Brief: The lines below starting at the line containing "Some (sz + (ln + 3 + lv * 3))" and ending at the line containing "let? name := sub n 0 ilen in" are to be repeated exactly, with both ends kept and nothing else added.

[Stored items]
◇ ◇ ◇ ◇ ◇ ◇ ◇

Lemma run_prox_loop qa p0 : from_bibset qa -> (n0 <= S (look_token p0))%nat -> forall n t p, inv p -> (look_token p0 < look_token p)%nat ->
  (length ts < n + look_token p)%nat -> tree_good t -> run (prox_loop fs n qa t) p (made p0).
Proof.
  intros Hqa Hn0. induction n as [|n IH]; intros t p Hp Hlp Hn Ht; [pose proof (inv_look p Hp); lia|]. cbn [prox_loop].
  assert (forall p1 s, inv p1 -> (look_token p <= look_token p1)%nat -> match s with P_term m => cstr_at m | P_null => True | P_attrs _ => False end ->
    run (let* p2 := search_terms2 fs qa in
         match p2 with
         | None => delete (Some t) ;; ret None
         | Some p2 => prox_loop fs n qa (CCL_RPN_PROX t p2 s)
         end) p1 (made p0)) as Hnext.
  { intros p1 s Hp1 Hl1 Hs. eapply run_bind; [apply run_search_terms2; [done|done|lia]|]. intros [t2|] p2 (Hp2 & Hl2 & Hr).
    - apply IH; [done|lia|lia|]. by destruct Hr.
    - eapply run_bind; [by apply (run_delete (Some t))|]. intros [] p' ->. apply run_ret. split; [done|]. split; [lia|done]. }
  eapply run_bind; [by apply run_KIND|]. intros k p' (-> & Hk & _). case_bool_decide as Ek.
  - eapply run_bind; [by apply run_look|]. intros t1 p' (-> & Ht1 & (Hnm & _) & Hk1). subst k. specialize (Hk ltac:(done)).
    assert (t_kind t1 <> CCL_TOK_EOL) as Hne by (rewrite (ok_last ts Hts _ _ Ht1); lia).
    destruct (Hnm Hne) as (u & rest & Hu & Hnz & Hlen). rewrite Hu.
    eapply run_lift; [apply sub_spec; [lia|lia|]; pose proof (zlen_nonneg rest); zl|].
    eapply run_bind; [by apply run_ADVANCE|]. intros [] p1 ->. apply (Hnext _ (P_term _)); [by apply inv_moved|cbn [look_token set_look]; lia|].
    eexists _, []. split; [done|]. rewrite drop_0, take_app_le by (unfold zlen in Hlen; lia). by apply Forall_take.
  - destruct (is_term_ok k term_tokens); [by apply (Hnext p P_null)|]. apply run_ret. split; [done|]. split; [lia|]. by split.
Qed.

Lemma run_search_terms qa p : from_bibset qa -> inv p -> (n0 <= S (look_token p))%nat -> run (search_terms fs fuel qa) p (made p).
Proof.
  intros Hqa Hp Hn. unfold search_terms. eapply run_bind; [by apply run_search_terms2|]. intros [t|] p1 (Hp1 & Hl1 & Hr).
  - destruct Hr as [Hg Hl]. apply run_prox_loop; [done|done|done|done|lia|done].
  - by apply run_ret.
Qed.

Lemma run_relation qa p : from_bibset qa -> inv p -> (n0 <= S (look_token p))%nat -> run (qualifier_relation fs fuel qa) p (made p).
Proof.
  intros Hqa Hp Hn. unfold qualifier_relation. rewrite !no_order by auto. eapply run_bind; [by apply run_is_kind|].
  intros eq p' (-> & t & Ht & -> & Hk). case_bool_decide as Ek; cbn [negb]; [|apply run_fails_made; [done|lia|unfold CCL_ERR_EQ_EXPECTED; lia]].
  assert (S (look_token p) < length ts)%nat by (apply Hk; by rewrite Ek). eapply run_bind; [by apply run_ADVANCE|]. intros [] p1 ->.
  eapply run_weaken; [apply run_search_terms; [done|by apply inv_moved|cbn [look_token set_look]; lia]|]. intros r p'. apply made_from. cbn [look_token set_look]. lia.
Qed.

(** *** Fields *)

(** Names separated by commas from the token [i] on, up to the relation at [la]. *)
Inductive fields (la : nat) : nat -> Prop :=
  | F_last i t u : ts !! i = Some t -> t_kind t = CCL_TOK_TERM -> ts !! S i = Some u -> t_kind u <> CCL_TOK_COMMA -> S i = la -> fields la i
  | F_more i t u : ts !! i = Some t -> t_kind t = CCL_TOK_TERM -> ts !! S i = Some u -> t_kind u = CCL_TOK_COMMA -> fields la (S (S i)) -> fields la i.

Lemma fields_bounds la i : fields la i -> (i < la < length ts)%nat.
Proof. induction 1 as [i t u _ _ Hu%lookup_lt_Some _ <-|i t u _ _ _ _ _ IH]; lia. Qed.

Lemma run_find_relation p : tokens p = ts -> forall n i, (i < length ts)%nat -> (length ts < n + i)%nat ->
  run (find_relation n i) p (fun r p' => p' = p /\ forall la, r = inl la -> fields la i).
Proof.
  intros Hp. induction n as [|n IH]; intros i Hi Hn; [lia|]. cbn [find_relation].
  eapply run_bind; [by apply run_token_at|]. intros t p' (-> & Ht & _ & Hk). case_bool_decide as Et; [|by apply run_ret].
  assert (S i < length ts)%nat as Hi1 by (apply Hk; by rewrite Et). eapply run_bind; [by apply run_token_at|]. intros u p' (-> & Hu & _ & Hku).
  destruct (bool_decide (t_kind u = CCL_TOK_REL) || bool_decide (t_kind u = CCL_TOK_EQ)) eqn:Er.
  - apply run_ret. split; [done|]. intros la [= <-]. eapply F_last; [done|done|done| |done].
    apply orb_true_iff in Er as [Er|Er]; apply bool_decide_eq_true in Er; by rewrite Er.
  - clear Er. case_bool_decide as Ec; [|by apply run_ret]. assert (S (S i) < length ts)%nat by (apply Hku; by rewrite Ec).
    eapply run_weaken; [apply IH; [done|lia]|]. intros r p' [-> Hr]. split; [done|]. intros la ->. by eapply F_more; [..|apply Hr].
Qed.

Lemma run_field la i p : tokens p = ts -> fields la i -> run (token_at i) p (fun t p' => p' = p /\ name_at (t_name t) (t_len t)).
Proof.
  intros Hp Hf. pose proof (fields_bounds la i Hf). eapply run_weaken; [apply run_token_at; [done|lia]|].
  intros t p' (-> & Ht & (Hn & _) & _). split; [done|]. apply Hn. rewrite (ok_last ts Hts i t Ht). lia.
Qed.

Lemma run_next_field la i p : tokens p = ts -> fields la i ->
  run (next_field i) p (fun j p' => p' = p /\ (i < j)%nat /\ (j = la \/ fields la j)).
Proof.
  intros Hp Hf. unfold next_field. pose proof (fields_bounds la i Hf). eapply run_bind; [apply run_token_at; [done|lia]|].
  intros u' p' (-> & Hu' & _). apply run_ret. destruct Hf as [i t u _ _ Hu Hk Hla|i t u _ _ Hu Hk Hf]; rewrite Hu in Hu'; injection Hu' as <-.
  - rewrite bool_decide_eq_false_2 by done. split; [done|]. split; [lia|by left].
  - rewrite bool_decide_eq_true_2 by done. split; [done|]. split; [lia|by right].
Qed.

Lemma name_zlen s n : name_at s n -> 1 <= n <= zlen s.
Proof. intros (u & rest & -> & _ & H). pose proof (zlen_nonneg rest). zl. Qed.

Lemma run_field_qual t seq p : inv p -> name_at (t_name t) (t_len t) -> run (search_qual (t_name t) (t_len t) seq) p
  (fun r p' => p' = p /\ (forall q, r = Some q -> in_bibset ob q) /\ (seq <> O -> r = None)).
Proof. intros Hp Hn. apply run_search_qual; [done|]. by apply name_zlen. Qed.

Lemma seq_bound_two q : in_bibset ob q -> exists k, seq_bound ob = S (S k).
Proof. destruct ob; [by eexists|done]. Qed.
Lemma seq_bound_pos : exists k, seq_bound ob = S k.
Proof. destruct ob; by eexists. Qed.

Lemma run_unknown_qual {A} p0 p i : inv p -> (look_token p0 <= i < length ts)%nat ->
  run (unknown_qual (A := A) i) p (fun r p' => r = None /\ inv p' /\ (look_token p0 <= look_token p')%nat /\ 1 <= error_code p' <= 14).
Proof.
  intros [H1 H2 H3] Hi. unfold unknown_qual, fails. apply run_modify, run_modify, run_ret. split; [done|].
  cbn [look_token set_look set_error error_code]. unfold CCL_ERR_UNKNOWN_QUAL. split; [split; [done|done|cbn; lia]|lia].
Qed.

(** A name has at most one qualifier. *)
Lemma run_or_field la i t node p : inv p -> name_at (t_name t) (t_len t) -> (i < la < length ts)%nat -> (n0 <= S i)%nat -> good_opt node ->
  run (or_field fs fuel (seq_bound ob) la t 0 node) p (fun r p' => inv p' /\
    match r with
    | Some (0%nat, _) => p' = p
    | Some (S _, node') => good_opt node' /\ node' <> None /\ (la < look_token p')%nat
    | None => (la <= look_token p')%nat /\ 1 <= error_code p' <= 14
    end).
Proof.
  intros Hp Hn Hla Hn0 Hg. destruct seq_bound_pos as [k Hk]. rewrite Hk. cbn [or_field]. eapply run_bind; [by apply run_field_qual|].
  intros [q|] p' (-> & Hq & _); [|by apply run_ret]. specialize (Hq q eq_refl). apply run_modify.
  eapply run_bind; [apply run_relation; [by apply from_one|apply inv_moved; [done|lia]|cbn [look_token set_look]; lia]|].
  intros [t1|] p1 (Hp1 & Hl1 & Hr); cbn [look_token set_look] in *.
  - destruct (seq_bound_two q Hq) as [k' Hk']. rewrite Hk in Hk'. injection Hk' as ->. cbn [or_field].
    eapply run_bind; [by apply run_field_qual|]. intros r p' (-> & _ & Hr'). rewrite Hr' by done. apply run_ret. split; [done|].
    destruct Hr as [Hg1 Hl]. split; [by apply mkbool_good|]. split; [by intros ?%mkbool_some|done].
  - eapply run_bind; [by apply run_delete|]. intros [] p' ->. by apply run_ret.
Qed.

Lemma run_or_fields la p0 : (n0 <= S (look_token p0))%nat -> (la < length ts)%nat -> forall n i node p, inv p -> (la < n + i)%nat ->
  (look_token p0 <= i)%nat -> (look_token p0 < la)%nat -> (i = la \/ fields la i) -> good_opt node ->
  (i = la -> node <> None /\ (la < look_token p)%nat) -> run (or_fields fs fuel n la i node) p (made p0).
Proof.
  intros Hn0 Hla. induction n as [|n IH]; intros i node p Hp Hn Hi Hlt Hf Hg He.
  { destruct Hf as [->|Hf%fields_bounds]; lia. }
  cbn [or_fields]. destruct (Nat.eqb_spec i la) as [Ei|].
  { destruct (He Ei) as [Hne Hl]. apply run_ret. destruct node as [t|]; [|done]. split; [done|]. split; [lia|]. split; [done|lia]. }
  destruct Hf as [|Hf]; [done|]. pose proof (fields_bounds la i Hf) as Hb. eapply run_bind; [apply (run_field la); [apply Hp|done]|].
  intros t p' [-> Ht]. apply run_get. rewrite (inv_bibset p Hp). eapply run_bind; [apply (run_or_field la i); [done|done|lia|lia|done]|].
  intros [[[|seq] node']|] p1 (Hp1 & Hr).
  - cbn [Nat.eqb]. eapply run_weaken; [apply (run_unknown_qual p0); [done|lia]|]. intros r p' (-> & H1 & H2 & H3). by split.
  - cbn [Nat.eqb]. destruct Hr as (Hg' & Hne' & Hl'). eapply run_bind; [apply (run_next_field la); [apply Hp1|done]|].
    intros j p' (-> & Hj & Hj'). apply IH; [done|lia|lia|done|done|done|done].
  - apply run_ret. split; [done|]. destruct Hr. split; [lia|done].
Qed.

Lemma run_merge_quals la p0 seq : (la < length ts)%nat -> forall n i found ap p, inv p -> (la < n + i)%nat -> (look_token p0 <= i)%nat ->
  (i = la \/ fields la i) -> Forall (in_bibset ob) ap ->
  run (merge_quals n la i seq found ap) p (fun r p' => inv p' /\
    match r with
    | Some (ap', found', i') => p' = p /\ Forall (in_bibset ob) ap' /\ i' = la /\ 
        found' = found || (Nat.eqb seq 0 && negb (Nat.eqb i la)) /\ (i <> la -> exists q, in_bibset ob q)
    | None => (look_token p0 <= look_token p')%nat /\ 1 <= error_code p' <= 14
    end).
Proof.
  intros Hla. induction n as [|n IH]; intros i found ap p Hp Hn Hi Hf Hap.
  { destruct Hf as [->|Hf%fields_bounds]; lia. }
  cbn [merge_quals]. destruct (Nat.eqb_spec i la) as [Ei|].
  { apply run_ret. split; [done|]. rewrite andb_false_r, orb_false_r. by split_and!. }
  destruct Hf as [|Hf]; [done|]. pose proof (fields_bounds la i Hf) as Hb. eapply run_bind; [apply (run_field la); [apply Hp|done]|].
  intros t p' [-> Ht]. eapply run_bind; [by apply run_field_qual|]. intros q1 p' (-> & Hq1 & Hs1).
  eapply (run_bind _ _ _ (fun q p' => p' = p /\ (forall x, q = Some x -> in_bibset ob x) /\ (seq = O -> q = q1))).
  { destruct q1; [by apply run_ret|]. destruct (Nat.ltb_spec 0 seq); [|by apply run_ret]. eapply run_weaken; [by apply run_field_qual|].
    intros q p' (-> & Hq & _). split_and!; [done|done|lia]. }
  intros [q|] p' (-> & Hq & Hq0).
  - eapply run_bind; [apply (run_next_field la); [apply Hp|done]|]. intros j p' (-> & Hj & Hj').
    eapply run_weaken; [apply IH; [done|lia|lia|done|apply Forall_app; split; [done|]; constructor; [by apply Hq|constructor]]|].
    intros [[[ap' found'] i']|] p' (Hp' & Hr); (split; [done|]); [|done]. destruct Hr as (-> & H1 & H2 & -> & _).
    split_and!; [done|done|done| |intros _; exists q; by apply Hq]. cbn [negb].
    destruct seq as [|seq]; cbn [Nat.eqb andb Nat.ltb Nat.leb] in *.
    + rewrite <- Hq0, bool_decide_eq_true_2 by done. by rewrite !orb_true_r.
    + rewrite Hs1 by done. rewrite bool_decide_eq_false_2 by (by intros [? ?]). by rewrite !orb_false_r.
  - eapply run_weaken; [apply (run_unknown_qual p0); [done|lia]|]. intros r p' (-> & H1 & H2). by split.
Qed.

◇ ◇ ◇ ◇ ◇ ◇ ◇

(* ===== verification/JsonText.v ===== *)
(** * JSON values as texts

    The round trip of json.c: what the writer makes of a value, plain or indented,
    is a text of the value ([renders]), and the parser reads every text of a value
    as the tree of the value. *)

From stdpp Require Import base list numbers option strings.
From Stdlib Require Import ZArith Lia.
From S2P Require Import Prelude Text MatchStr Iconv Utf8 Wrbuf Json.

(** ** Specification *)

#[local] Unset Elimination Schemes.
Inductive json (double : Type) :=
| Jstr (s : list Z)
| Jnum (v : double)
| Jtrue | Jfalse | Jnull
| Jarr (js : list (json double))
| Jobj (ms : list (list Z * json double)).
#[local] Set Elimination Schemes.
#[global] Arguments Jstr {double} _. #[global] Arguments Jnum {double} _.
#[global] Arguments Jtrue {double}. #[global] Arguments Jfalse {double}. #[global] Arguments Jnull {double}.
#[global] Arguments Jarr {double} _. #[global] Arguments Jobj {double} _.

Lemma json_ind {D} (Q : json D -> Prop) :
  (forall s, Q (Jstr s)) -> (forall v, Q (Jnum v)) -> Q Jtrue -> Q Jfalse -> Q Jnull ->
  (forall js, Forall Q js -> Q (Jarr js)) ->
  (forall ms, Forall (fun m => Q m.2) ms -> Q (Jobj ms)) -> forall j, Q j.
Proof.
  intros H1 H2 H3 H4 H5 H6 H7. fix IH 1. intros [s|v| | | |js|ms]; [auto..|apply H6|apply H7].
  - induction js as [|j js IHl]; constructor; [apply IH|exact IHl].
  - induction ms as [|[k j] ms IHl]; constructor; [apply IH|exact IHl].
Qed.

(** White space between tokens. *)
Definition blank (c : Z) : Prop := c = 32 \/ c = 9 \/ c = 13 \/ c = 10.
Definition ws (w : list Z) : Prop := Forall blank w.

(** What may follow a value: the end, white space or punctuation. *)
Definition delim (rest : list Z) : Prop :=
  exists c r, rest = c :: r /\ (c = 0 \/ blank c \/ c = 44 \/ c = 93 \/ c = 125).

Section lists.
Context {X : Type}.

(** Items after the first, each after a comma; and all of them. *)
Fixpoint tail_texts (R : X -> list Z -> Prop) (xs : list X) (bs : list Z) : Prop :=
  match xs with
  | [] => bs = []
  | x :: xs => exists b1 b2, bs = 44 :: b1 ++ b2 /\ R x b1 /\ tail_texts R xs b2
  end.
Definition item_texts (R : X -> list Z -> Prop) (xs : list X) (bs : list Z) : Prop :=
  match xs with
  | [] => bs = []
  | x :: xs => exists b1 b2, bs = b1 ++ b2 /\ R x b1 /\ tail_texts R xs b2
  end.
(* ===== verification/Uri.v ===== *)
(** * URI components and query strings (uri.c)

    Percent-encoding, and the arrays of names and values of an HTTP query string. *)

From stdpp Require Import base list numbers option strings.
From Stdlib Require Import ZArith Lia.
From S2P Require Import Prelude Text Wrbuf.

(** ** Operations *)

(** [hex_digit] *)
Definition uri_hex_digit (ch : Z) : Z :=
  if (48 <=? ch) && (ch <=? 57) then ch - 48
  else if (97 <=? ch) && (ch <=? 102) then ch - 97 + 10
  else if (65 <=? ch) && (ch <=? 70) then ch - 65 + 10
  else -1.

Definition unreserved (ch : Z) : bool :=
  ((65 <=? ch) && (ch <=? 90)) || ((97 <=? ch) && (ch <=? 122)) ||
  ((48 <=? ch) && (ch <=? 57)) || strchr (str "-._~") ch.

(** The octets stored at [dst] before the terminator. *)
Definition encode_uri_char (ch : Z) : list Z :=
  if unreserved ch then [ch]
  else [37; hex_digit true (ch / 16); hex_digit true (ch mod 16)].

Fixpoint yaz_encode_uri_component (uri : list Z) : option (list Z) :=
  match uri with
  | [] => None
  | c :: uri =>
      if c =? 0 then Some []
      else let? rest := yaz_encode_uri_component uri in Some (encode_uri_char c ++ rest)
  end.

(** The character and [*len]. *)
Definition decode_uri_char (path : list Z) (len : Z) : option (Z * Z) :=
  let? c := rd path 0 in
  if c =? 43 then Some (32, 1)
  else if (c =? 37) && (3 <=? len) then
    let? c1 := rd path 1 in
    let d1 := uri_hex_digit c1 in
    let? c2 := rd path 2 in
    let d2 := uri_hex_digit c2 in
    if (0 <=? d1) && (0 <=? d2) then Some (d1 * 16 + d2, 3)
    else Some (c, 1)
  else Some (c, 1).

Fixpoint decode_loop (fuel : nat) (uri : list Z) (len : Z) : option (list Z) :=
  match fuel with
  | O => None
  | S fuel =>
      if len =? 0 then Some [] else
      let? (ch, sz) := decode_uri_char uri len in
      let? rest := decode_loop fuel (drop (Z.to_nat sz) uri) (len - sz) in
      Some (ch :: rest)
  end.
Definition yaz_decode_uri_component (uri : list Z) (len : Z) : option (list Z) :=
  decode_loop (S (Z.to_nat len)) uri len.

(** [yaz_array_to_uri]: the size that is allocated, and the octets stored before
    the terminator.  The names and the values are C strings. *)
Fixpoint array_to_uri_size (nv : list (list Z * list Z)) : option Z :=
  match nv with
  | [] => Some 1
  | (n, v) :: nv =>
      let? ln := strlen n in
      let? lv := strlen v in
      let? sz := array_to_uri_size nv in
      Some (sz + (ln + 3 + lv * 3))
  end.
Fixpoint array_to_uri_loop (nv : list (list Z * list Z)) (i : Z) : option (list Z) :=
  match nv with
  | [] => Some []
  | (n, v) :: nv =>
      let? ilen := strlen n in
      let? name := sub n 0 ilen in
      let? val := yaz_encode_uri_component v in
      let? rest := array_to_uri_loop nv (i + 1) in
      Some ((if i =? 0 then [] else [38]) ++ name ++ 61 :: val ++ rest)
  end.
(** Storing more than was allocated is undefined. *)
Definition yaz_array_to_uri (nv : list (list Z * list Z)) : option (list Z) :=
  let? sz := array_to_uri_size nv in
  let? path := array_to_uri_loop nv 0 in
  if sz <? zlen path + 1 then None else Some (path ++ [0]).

◇ ◇ ◇ ◇ ◇ ◇ ◇

Result of this task:
      Some (sz + (ln + 3 + lv * 3))
  end.
Fixpoint array_to_uri_loop (nv : list (list Z * list Z)) (i : Z) : option (list Z) :=
  match nv with
  | [] => Some []
  | (n, v) :: nv =>
      let? ilen := strlen n in
      let? name := sub n 0 ilen in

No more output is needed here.